Mr Weir said while TriEvents would have been a strong contender for HBF’s next tendering process, its three-year contract had just ended, meaning HBF was not significantly affected.

“We’re confident there are enough options out there and it seems to be that there’s a few coming out of the woodwork at the moment to fill the void,” Mr Weir told Business News.

Corporate Sports Australia operated disability services Activ Foundation’s City to Surf event for about seven years before being dropped in 2017.

A government grant submission by Activ Foundation said that, under Corporate Events Australia’s management, the event experienced a period of declining participation, leading Activ to take the event in-house for the first time in 2017.

Activ chief executive Danielle Newport said about 20,000 people took part in the 2017 Chevron City to Surf.

That number is relatively on par with the 2016 figure, with Perth city participation reported to be about 16,200 and regional numbers typically around 3,000 to 4,000.

At its peak in 2013, the event attracted about 50,000 participants statewide.

But Corporate Sports seems to have landed on its feet despite losing the event, gaining the rights to execute mass participation events out of Optus Stadium, where it will be launching a new Perth Running Festival in October this year.

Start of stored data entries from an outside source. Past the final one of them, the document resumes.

(* ===== verification/SqlParse.v ===== *)
(** * Reading SQL back

    A reader of the statements of [Sql]: every text [sql_text] writes for a table
    is read back as the statement it was written for. The server in memory of
    [PostgresFake] executes what this reader makes of a text. *)

From S2P Require Import Prelude PyValue Codec Store Snapshot WireRows Postgres Sql.

(** ** Readers *)

Abbreviation Reader A := (pystr → option (A * pystr)).

Fixpoint strip (p s : pystr) : option pystr :=
  match p, s with
  | [], _ => Some s
  | x :: p', y :: s' => if (x =? y)%N then strip p' s' else None
  | _ :: _, [] => None
  end.

(** What follows a keyword. *)
Definition after {A} (p : pystr) (r : Reader A) : Reader A := λ s, s' ← strip p s; r s'.
Definition word {A} (p : pystr) (a : A) : Reader A := λ s, s' ← strip p s; Some (a, s').
Definition or_else {A} (r1 r2 : Reader A) : Reader A := λ s, match r1 s with Some x => Some x | None => r2 s end.
Definition then_ {A B} (r : Reader A) (f : A → Reader B) : Reader B := λ s, '(a, s') ← r s; f a s'.

(** As many as there are, at most [n]. *)
Fixpoint many {A} (r : Reader A) (n : nat) (s : pystr) : list A * pystr :=
  match n with
  | 0 => ([], s)
  | S n' => match r s with
            | None => ([], s)
            | Some (x, s') => let '(l, s'') := many r n' s' in (x :: l, s'')
            end
  end.
(** [r] reads what [f] writes. *)
Definition reads {A} (r : Reader A) (f : A → pystr) : Prop := ∀ a rest, r (f a ++ rest) = Some (a, rest).

Lemma strip_app p s : strip p (p ++ s) = Some s.
Proof. induction p as [|x p IH]; [done|]. cbn. by rewrite N.eqb_refl. Qed.

Lemma many_reads {A} (r : Reader A) (f : A → pystr) (l : list A) (n : nat) rest :
  reads r f → r rest = None → length l ≤ n → many r n ((l ≫= f) ++ rest) = (l, rest).
Proof.
  intros Hr Hend. revert n. induction l as [|x l IH]; intros n Hn.
  - destruct n as [|n]; cbn; [done|]. by rewrite Hend.
  - destruct n as [|n]; cbn in Hn; [lia|]. cbn [mbind list_bind many]. rewrite <-app_assoc, Hr.
    fold (l ≫= f). by rewrite IH by lia.
Qed.

(** A list whose items take at least a character each is no longer than its text. *)
Lemma bind_length {A} (f : A → pystr) (l : list A) rest :
  (∀ a, f a ≠ []) → length l ≤ length ((l ≫= f) ++ rest).
Proof.
  intros Hf. rewrite length_app. enough (length l ≤ length (l ≫= f)) by lia.
  induction l as [|x l IH]; [done|]. cbn [mbind list_bind length]. rewrite length_app. fold (l ≫= f).
  specialize (Hf x). destruct (f x); [done|]. cbn. lia.
Qed.

Definition many_of {A} (r : Reader A) : Reader (list A) := λ s, Some (many r (length s) s).

Lemma many_of_reads {A} (r : Reader A) (f : A → pystr) (l : list A) rest :
  reads r f → (∀ a, f a ≠ []) → r rest = None → many_of r ((l ≫= f) ++ rest) = Some (l, rest).
Proof. intros Hr Hf Hend. unfold many_of. f_equal. apply many_reads; [done..|]. by apply bind_length. Qed.

(** ** The pieces of a statement *)

Definition read_key : Reader KeyCol := or_else (word (lit "ns") KNs) (word (lit "k") KK).
Definition read_col : Reader Col := or_else (word (lit "ns") (ColKey KNs))
  (or_else (word (lit "k") (ColKey KK)) (word (lit "v") ColV)).
Definition read_tcol : Reader Col := after (lit "t.") read_col.

Definition read_cond : Reader Cond :=
  or_else
    (after (lit "starts_with(") (then_ read_key (λ c, word (lit ", %s)") (CondStarts c))))
    (then_ read_key (λ c, or_else (word (lit " = %s") (CondEq c)) (word (lit " <> %s") (CondNe c)))).
Definition read_conn : Reader (Conn * Cond) :=
  or_else (after (lit " AND ") (then_ read_cond (λ c s, Some ((ConnAnd, c), s))))
    (after (lit " OR ") (then_ read_cond (λ c s, Some ((ConnOr, c), s)))).
Definition read_where : Reader Where :=
  or_else
    (after (lit " WHERE ") (then_ read_cond (λ c, then_ (many_of read_conn) (λ l s, Some (Some (c, l), s)))))
    (λ s, Some (None, s)).

Definition read_sel : Reader Sel :=
  or_else (word (lit "1") SelOne)
  (or_else (after (lit "max(") (then_ read_key (λ c, word (lit ")") (SelMax c))))
  (or_else (after (lit "min(") (then_ read_key (λ c, word (lit ")") (SelMin c))))
  (or_else (word (lit "count(*)") SelCount)
    (then_ read_col (λ c, then_ (many_of (after (lit ", ") read_col)) (λ cs s, Some (SelCols c cs, s))))))).

Definition read_unnest : Reader Unnest :=
  after (lit "unnest(%s::text[], %s::text[]) AS q(") (then_ read_key (λ a,
    after (lit ", ") (then_ read_key (λ b, word (lit ")") (a, b))))).
Definition read_eq : Reader (KeyCol * KeyCol) :=
  after (lit "t.") (then_ read_key (λ a, after (lit " = q.") (then_ read_key (λ b s, Some ((a, b), s))))).
Definition read_on : Reader JoinOn :=
  then_ read_eq (λ e, then_ (many_of (after (lit " AND ") read_eq)) (λ l s, Some ((e, l), s))).

Definition read_keys : Reader (KeyCol * list KeyCol) :=
  after (lit "(") (then_ read_key (λ c, then_ (many_of (after (lit ", ") read_key)) (λ cs,
    word (lit ")") (c, cs)))).

Definition read_conflict : Reader (option ((KeyCol * list KeyCol) * ConflictAction)) :=
  or_else
    (after (lit " ON CONFLICT ") (then_ read_keys (λ l,
      or_else (word (lit " DO NOTHING") (Some (l, DoNothing)))
        (word (lit " DO UPDATE SET v = EXCLUDED.v") (Some (l, DoUpdate))))))
    (λ s, Some (None, s)).

Definition read_type : Reader ColType := or_else (word (lit "text") TyText) (word (lit "bytea") TyBytea).
Definition read_flag (p : pystr) : Reader bool := or_else (word p true) (λ s, Some (false, s)).
Definition read_def : Reader ColDef :=
  then_ read_type (λ ty, then_ (read_flag (lit " COLLATE " ++ 34%N :: lit "C" ++ [34%N])) (λ c,
    then_ (read_flag (lit " NOT NULL")) (λ n s,
      Some ({| def_type := ty; def_collate_c := c; def_not_null := n |}, s)))).
Definition read_pkey : Reader (option (KeyCol * list KeyCol)) :=
  or_else (after (lit ", PRIMARY KEY ") (then_ read_keys (λ l s, Some (Some l, s)))) (λ s, Some (None, s)).

(** ** Statements *)

Section Table.
Context (t : pystr).

Definition read_select : Reader Sql :=
  then_ (read_flag (lit "DISTINCT ")) (λ d, then_ read_sel (λ sel,
    after (lit " FROM ") (after t (then_ read_where (λ w, then_ (read_flag (lit " LIMIT 1")) (λ lim s,
      Some (Select d sel w lim, s))))))).
Definition read_join : Reader Sql :=
  then_ read_tcol (λ c, then_ (many_of (after (lit ", ") read_tcol)) (λ cs,
    after (lit " FROM ") (after t (after (lit " t JOIN ") (then_ read_unnest (λ q,
      after (lit " ON ") (then_ read_on (λ on s, Some (SelectJoin c cs q on, s))))))))).
Definition read_delete : Reader Sql :=
  after t (or_else
    (after (lit " t USING ") (then_ read_unnest (λ q, after (lit " WHERE ") (then_ read_on (λ on s,
      Some (DeleteUsing q on, s))))))
    (then_ read_where (λ w s, Some (DeleteFrom w, s)))).
Definition read_insert : Reader Sql :=
  after t (after (lit " (") (then_ read_col (λ c, then_ (many_of (after (lit ", ") read_col)) (λ cs,
    after (lit ") VALUES (%s") (after (more_values cs) (after (lit ")") (then_ read_conflict (λ o s,
      Some (InsertInto c cs o, s))))))))).
Definition read_create : Reader Sql :=
  after t (after (lit " (ns ") (then_ read_def (λ a, after (lit ", k ") (then_ read_def (λ b,
    after (lit ", v ") (then_ read_def (λ c, then_ read_pkey (λ l, word (lit ")")
      (CreateTable {| sch_ns := a; sch_k := b; sch_v := c; sch_pkey := l |}))))))))).

Definition read_sql : Reader Sql :=
  or_else (after (lit "SELECT ") (or_else read_join read_select))
  (or_else (after (lit "DELETE FROM ") read_delete)
  (or_else (after (lit "INSERT INTO ") read_insert)
    (after (lit "CREATE TABLE IF NOT EXISTS ") read_create))).

(** The whole of a text. *)
Definition parse_sql (text : pystr) : option Sql :=
  match read_sql text with Some (s, []) => Some s | _ => None end.
End Table.

(** ** Reading what was written *)

Lemma after_app {A} p (r : Reader A) s : after p r (p ++ s) = r s.
Proof. unfold after. by rewrite strip_app. Qed.

Lemma key_reads : reads read_key key_text.
Proof. intros [] rest; reflexivity. Qed.
Lemma col_reads : reads read_col col_text.
Proof. intros [[]|] rest; reflexivity. Qed.
Lemma comma_key_reads : reads (after (lit ", ") read_key) comma_key.
Proof. intros [] rest; reflexivity. Qed.
Lemma comma_col_reads : reads (after (lit ", ") read_col) comma_col.
Proof. intros [[]|] rest; reflexivity. Qed.
Lemma tcol_reads : reads read_tcol tcol_text.
Proof. intros [[]|] rest; reflexivity. Qed.
Lemma comma_tcol_reads : reads (after (lit ", ") read_tcol) comma_tcol.
Proof. intros [[]|] rest; reflexivity. Qed.
Lemma cond_reads : reads read_cond cond_text.
Proof. intros [[]|[]|[]] rest; reflexivity. Qed.
Lemma conn_reads : reads read_conn conn_text.
Proof. intros [[] [[]|[]|[]]] rest; reflexivity. Qed.
Lemma unnest_reads : reads read_unnest unnest_text.
Proof. intros [[] []] rest; reflexivity. Qed.
Lemma eq_reads : reads read_eq eq_text.
Proof. intros [[] []] rest; reflexivity. Qed.
Lemma and_eq_reads : reads (after (lit " AND ") read_eq) and_eq.
Proof. intros [[] []] rest; reflexivity. Qed.
Lemma def_reads d c rest : c = 44%N ∨ c = 41%N → read_def (def_text d ++ c :: rest) = Some (d, c :: rest).
Proof. by destruct d as [[] [] []]; intros [-> | ->]. Qed.

Lemma then_app {A B} (r : Reader A) (k : A → Reader B) a (x rest : pystr) :
  r (x ++ rest) = Some (a, rest) → then_ r k (x ++ rest) = k a rest.
Proof. intros H. unfold then_. by rewrite H. Qed.
Lemma or_else_r {A} (r1 r2 : Reader A) s : r1 s = None → or_else r1 r2 s = r2 s.
Proof. intros H. unfold or_else. by rewrite H. Qed.
Lemma or_else_l {A} (r1 r2 : Reader A) s x : r1 s = Some x → or_else r1 r2 s = Some x.
Proof. intros H. unfold or_else. by rewrite H. Qed.
Lemma word_app {A} p (a : A) s : word p a (p ++ s) = Some (a, s).
Proof. unfold word. by rewrite strip_app. Qed.

Lemma many_then {A B} (r : Reader A) (f : A → pystr) (k : list A → Reader B) l rest :
  reads r f → (∀ a, f a ≠ []) → r rest = None →
  then_ (many_of r) k ((l ≫= f) ++ rest) = k l rest.
Proof. intros. apply then_app. by apply (many_of_reads r f). Qed.

Lemma where_reads w rest :
  rest = [] ∨ rest = lit " LIMIT 1" → read_where (where_text w ++ rest) = Some (w, rest).
Proof.
  intros Hrest. destruct w as [[c l]|]; [|by destruct Hrest as [-> | ->]].
  unfold read_where, where_text. apply or_else_l. rewrite <-!app_assoc, after_app.
  rewrite (then_app _ _ c) by apply cond_reads. rewrite (many_then read_conn conn_text); [done| | |].
  - apply conn_reads.
  - by intros [[] [[]|[]|[]]].
  - by destruct Hrest as [-> | ->].
Qed.

Lemma sel_reads sel c rest : c = 32%N → read_sel (sel_text sel ++ c :: rest) = Some (sel, c :: rest).
Proof.
  intros ->. destruct sel as [c cs| |[]|[]|]; try reflexivity.
  unfold read_sel, sel_text. rewrite <-app_assoc. do 4 (rewrite or_else_r by by destruct c as [[]|]).
  rewrite (then_app _ _ c) by apply col_reads. rewrite (many_then _ comma_col); [done|apply comma_col_reads|by intros [[]|]|done].
Qed.

Lemma keys_reads l rest : read_keys (keys_text l ++ rest) = Some (l, rest).
Proof.
  destruct l as [c cs]. unfold read_keys, keys_text. cbn [fst snd].
  rewrite <-!app_assoc, after_app, (then_app _ _ c) by apply key_reads.
  rewrite (many_then _ comma_key); [by rewrite word_app|apply comma_key_reads|by intros []|done].
Qed.

Lemma on_reads on : read_on (on_text on ++ []) = Some (on, []).
Proof.
  destruct on as [e l]. unfold read_on, on_text. cbn [fst snd].
  rewrite <-!app_assoc, (then_app _ _ e) by apply eq_reads.
  rewrite (many_then _ and_eq); [done|apply and_eq_reads|by intros [[] []]|done].
Qed.

Lemma conflict_reads c : read_conflict (conflict_text c ++ []) = Some (c, []).
Proof.
  destruct c as [[l a]|]; [|done]. unfold read_conflict, conflict_text.
  apply or_else_l. rewrite <-!app_assoc, after_app, (then_app _ _ l) by apply keys_reads. by destruct a.
Qed.

Lemma pkey_reads o c : c = lit ")" → read_pkey (pkey_text o ++ c) = Some (o, c).
Proof.
  intros ->. destruct o as [l|]; [|done]. unfold read_pkey, pkey_text.
  apply or_else_l. rewrite <-!app_assoc, after_app, (then_app _ _ l) by apply keys_reads. done.
Qed.

Lemma flag_reads (p : pystr) (b : bool) rest :
  strip p rest = None → read_flag p ((if b then p else []) ++ rest) = Some (b, rest).
Proof.
  intros H. unfold read_flag. destruct b.
  - apply or_else_l, word_app.
  - rewrite or_else_r; [done|]. unfold word. cbn [app]. by rewrite H.
Qed.

(** The reader is a left inverse of the text, for any table name the keyword after
    it cannot be confused with. *)
Theorem parse_sql_text (t : pystr) s : parse_sql t (sql_text t s) = Some s.
Proof.
  unfold parse_sql. enough (read_sql t (sql_text t s ++ []) = Some (s, [])) as H
    by (rewrite app_nil_r in H; by rewrite H).
  destruct s as [d sel w lim|c cs q on|w|q on|c cs o|[a b v l]]; unfold sql_text, read_sql; rewrite <-!app_assoc.
  - apply or_else_l. rewrite after_app. unfold read_select.
    rewrite or_else_r by by destruct d, sel as [[[]|]| | | |].
    rewrite (then_app _ _ d) by by apply flag_reads; destruct sel as [[[]|]| | | |].
    rewrite (then_app _ _ sel) by by apply sel_reads.
    rewrite !after_app, (then_app _ _ w) by by destruct lim; apply where_reads; [right|left].
    by rewrite (then_app _ _ lim) by by apply flag_reads.
  - apply or_else_l. rewrite after_app. apply or_else_l. unfold read_join.
    rewrite (then_app _ _ c) by apply tcol_reads.
    rewrite (many_then _ comma_tcol); [|apply comma_tcol_reads|by intros [[]|]|done].
    rewrite !after_app, (then_app _ _ q) by apply unnest_reads.
    by rewrite after_app, (then_app _ _ on) by apply on_reads.
  - rewrite or_else_r by done. apply or_else_l. rewrite after_app. unfold read_delete.
    rewrite after_app, or_else_r by by destruct w as [[? ?]|].
    rewrite (then_app _ _ w); [done|]. apply where_reads. by left.
  - rewrite or_else_r by done. apply or_else_l. rewrite after_app. unfold read_delete.
    rewrite after_app. apply or_else_l. rewrite after_app, (then_app _ _ q) by apply unnest_reads.
    by rewrite after_app, (then_app _ _ on) by apply on_reads.
  - do 2 rewrite or_else_r by done. apply or_else_l. rewrite after_app. unfold read_insert.
    rewrite !after_app, (then_app _ _ c) by apply col_reads.
    rewrite (many_then _ comma_col); [|apply comma_col_reads|by intros [[]|]|done].
    by rewrite !after_app, (then_app _ _ o) by apply conflict_reads.
  - do 3 rewrite or_else_r by done. rewrite after_app. unfold read_create. cbn [sch_ns sch_k sch_v sch_pkey].
    rewrite !after_app, (then_app _ _ a) by by apply def_reads; left.
    rewrite !after_app, (then_app _ _ b) by by apply def_reads; left.
    rewrite !after_app, (then_app _ _ v) by by destruct l; apply def_reads; [left|right].
    rewrite (then_app _ _ l) by by apply pkey_reads. done.
Qed.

Harry Perkins Institute of Medical Research has been chosen as the event’s beneficiary, meaning participants can opt in to donate to the Perkins Institute when paying for admission into the event, or they can choose to fundraise in the institute’s name.

Perkins head of marketing and fundraising, Paige Gibbs, said about 25 per cent of participants had been choosing to donate.

Perkins partnership manager Kirstyn Johnson said Corporate Sports had chosen Harry Perkins for its broad relevance to the community.

“We do a wide range of things here; we’re doing cancers, diabetes and heart disease, rare genetic disorders, so we’re focusing on the major adult disease killers in WA that have global relevance,” she said.

Ms Johnson said Perkins also had an existing relationship with Corporate Sports, given it had managed its Hawaiian Walk for Women’s Cancer for the past two years.

Ms Johnson said Corporate Sports had big plans for the running festival and it provided a solid branding opportunity for the Perkins Institute.